• [Brief]:
Only lines containing the string "true" belong in the answer; find them in the records and copy them.

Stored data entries
□ □ □
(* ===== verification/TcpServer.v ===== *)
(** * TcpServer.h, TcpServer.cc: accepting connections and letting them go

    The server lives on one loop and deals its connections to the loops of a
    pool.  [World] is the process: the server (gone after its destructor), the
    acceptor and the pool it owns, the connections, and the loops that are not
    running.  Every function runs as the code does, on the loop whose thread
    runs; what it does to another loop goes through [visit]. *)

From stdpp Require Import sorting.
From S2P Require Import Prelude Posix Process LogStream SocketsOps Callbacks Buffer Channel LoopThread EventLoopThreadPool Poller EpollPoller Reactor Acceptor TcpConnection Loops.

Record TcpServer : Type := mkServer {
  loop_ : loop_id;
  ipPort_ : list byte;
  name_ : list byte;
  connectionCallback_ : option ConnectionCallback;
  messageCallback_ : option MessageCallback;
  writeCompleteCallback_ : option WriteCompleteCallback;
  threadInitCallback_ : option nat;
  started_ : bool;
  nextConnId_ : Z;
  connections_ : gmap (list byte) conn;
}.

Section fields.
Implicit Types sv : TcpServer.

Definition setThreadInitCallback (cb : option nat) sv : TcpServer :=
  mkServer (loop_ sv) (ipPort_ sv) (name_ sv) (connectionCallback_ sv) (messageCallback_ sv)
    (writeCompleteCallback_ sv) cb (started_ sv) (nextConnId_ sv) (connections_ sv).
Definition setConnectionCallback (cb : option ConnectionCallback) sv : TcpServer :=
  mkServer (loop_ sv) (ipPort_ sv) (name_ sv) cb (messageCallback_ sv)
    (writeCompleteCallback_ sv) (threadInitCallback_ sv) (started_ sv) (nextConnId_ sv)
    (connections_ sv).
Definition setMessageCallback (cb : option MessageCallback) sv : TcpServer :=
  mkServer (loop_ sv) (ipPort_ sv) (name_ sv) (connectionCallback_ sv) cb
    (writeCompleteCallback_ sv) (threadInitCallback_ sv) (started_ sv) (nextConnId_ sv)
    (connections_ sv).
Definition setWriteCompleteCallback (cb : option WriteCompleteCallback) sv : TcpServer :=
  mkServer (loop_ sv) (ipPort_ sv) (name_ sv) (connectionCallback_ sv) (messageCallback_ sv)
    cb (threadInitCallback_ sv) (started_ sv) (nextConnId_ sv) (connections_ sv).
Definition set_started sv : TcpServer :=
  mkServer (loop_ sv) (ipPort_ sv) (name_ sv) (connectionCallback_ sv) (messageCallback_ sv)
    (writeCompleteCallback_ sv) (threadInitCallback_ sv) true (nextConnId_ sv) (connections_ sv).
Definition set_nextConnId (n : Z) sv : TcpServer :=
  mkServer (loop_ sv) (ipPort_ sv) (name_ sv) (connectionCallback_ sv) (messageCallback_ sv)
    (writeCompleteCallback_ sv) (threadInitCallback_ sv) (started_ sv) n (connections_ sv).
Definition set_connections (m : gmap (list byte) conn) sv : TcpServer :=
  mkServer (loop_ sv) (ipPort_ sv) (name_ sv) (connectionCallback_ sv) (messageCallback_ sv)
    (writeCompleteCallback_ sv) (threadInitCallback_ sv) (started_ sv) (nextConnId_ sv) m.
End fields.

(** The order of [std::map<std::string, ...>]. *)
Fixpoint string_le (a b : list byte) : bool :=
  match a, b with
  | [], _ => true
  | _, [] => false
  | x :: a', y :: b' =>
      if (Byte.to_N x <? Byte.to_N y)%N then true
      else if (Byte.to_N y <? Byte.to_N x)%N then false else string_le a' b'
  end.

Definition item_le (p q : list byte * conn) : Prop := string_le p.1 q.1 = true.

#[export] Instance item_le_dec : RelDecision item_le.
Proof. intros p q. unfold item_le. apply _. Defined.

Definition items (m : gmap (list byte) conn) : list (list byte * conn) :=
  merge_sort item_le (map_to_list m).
□ □ □
• [Output of the task]:
    (writeCompleteCallback_ sv) (threadInitCallback_ sv) true (nextConnId_ sv) (connections_ sv).
  | [], _ => true
      if (Byte.to_N x <? Byte.to_N y)%N then true
Definition item_le (p q : list byte * conn) : Prop := string_le p.1 q.1 = true.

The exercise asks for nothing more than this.